Records from a data source
○ ○ ○
(** States that differ at the head and the elements of [D] at most. *)
Definition same_but (D : list Z) s s' : Prop := forall a, a ∉ D -> nxt s' (Elm a) = nxt s (Elm a) /\ prv s' (Elm a) = prv s (Elm a).

Lemma spliced_ring s s' l1 old new l2 :
  ring s (l1 ++ old ++ l2) -> NoDup (l1 ++ new ++ l2) -> spliced s s' l1 new l2 ->
  wf s' /\ ring s' (l1 ++ new ++ l2) /\ same_but (l1 ++ new ++ l2) s s'.
Proof.
  intros H HN (Hw & Hn & Hv & Hp). split; [done|]. split; [by eapply ring_splice|]. intros a Ha. rewrite !not_elem_of_app in Ha. destruct_and!.
  assert (Elm a ∉ Elm <$> new) by (by intros (? & [= <-] & ?)%list_elem_of_fmap).
  split; [apply Hn; [|done]|apply Hv; [|done]]; intros E.
  - destruct l1 as [|b l1]; [done|]. rewrite before_cons in E. pose proof (before_in b l1) as Hin. rewrite <- E in Hin.
    by apply list_elem_of_fmap in Hin as (? & [= <-] & ?).
  - destruct l2 as [|b l2]; [done|]. injection E as ->. set_solver.
Qed.

(** ** Executing macros *)

(** A pointer that is followed is not the end. *)
Definition follow s p : option ptr := match p with End => None | Elm _ => nxt s p end.
Definition set_prev p v s : option S := match p with End => None | Elm _ => set_prv p v s end.

Definition set_next p v s : option S := match p with End => None | Elm _ => set_nxt p v s end.
(* ===== verification/Jar.v ===== *)
(** * Packet jars

    Models [lib/peak_jar.c] and [lib/peak_jar.h]: a ring buffer into which texts are
    packed behind each other, a new header in front of every thousand, and contexts that
    link their texts by tail queues through the buffer.  When the buffer is full the oldest
    header goes with all texts that follow it, and contexts notice when they are used the
    next time, by the serial numbers.

    The buffer is the store of the headers and texts in it, under their offsets.  Room that
    is handed out again takes whatever it overlaps with it, so that an access to a text
    that was overwritten is undefined.  The links are those of [Queue]. *)

From S2P Require Import Prelude Bytes Alloc Queue.
Import Tailq.

(** ** Data *)

Record peak_jar_head := { h_serial : Z; h_count : Z; h_write : Z }.
Record peak_jar_data := { prev_serial : Z; serial : Z; len : Z; buf : list Z }.

Definition sizeof_jar_head : Z := 32.
Definition sizeof_jar_data : Z := 32.
Definition JAR_HEAD_COUNT : Z := 1000.
Definition JAR_RETURN : Z := 0.
Definition JAR_DROP : Z := 1.
Definition JAR_KEEP : Z := 2.

(** [struct peak_jars] with the content of its buffer: the links and the other members of
    the headers and of the texts. *)
Record peak_jars := Jars {
  heads : tailq;
  first_serial : Z;
  last_serial : Z;
  write : Z;
  read : Z;
  size : Z;
  hlinks : links;
  hbody : gmap Z peak_jar_head;
  dlinks : links;
  dbody : gmap Z peak_jar_data;
}.
(** C1.  Decapsulation inverts encapsulation: a well-formed frame (any link type, with
    or without a VLAN tag, IPv4, UDP or TCP with admissible flags) parses without
    an error and without touching the counters, and the packet has exactly the
    addresses, ports, VLAN and header lengths it was built from; the application
    data is the payload. *)
Theorem parse_frame fuel audit l src dst t sport dport payload len :
  frame_ok l src dst t sport dport payload ->
  let m := frame l src dst t sport dport payload in
  exists self,
    peak_packet_parse fuel m audit 0 len (link_type_of l) = Done (self, audit, 0) /\
    mac_type self = ETHERTYPE_IP /\
    mac_vlan self = match l with Vlan _ tci => tci mod 2 ^ 12 | _ => 0 end /\
    netto4 (net_saddr self) = src /\ netto4 (net_daddr self) = dst /\
    netcmp4 (net_saddr self) = 0 /\ netcmp4 (net_daddr self) = 0 /\
    net_family self = AF_INET /\ net_type self = transport_proto t /\
    flow_sport self = sport /\ flow_dport self = dport /\
    flow_hlen self = transport_hlen t /\ app_len self = msize payload /\
    exists a, app_raw self = Some a /\ rd_n m a (length payload) = Some payload.
Proof.
  intros Hok m. pose proof (frame_bytes _ _ _ _ _ _ _ Hok) as (Hlb & Hib & Htb).
  destruct Hok as [Hl [Ls Hs] [Ld Hd] Ht Hsp Hdp Hp Hn]. pose proof (transport_fits t) as [Hth Htp].
  assert (0 <= msize payload) by (unfold msize; lia).
  set (n := msize payload) in *. set (ip := ipv4_bytes _ _ src dst) in *.
  set (tp := transport_bytes t sport dport n) in *.
  assert (bytes (ip ++ tp ++ payload)) as Hr by (unfold bytes; by rewrite !Forall_app).
  assert (bytes m) as Hm by (unfold m, frame, bytes; rewrite Forall_app; by split).
  assert (msize (link_bytes l) + 20 = msize (link_bytes l ++ ip)) as Eip.
  { unfold msize. rewrite length_app. unfold ip, ipv4_bytes. rewrite !length_app, Ls, Ld. simpl. lia. }
  assert (msize (link_bytes l ++ ip) + transport_hlen t =
          msize ((link_bytes l ++ ip) ++ tp)) as Etp.
  { unfold msize. rewrite (length_app _ tp). unfold tp. by destruct t; simpl; lia. }
  assert (rd_n m (msize (link_bytes l ++ ip) + transport_hlen t) (length payload) = Some payload)
    as Hpl.
  { change m with (link_bytes l ++ ip ++ tp ++ payload).
    replace (link_bytes l ++ ip ++ tp ++ payload) with (((link_bytes l ++ ip) ++ tp) ++ payload)
      by (by rewrite <- !app_assoc).
    rewrite Etp, <- (Z.add_0_r (msize ((link_bytes l ++ ip) ++ tp))), rd_n_app_r by lia.
    apply rd_n_eq; [done|]. intros k Hk. unfold rd.
    destruct (Z.leb_spec 0 (0 + Z.of_nat k)); [|lia]. f_equal. lia. }
  unfold peak_packet_parse. unfold m, frame. fold n ip tp.
  rewrite parse_link_frame by done. cbn [mbind run_bind try fst snd].
  change (mac_type _ =? ETHERTYPE_IP) with true. cbn [negb].
  match goal with |- context [parse_ipv4 _ ?s] =>
    pose proof (parse_ipv4_frame (link_bytes l) (tp ++ payload) s
      (20 + transport_hlen t + n) (transport_proto t) src dst) as Ei end.
  cbv zeta in Ei. fold ip in Ei. rewrite Ei by (done || unfold fits; lia). clear Ei.
  cbn [mbind run_bind try fst snd negb].
  match goal with |- context [parse_flow ?x ?s audit] =>
    replace x with ((link_bytes l ++ ip) ++ tp ++ payload) by (by rewrite <- app_assoc);
    pose proof (parse_flow_frame (link_bytes l ++ ip) s audit t sport dport payload
      (msize (link_bytes l))) as Ef end.
  cbv zeta in Ef. fold n tp in Ef.
  rewrite Ef; try done; [|by rewrite <- app_assoc|cbn; lia|lia]. clear Ef.
  cbn [mbind run_bind try]. eexists. split; [reflexivity|]. cbn. split_and!; try done.
  exists (msize (link_bytes l ++ ip) + transport_hlen t). split; [reflexivity|].
  change (rd_n ((link_bytes l ++ ip) ++ tp ++ payload) (msize (link_bytes l ++ ip) + transport_hlen t)
    (length payload) = Some payload).
  rewrite <- app_assoc. exact Hpl.
Qed.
○ ○ ○
▶ _WHAT YOU NEED TO DO_: Look back at the entries above. Retype the line with "set (tp := transport_bytes", the line with "assert (bytes m)", and all lines in between.

▶ _OUTPUT FOR THIS EXERCISE_:
  set (tp := transport_bytes t sport dport n) in *.
  assert (bytes (ip ++ tp ++ payload)) as Hr by (unfold bytes; by rewrite !Forall_app).
  assert (bytes m) as Hm by (unfold m, frame, bytes; rewrite Forall_app; by split).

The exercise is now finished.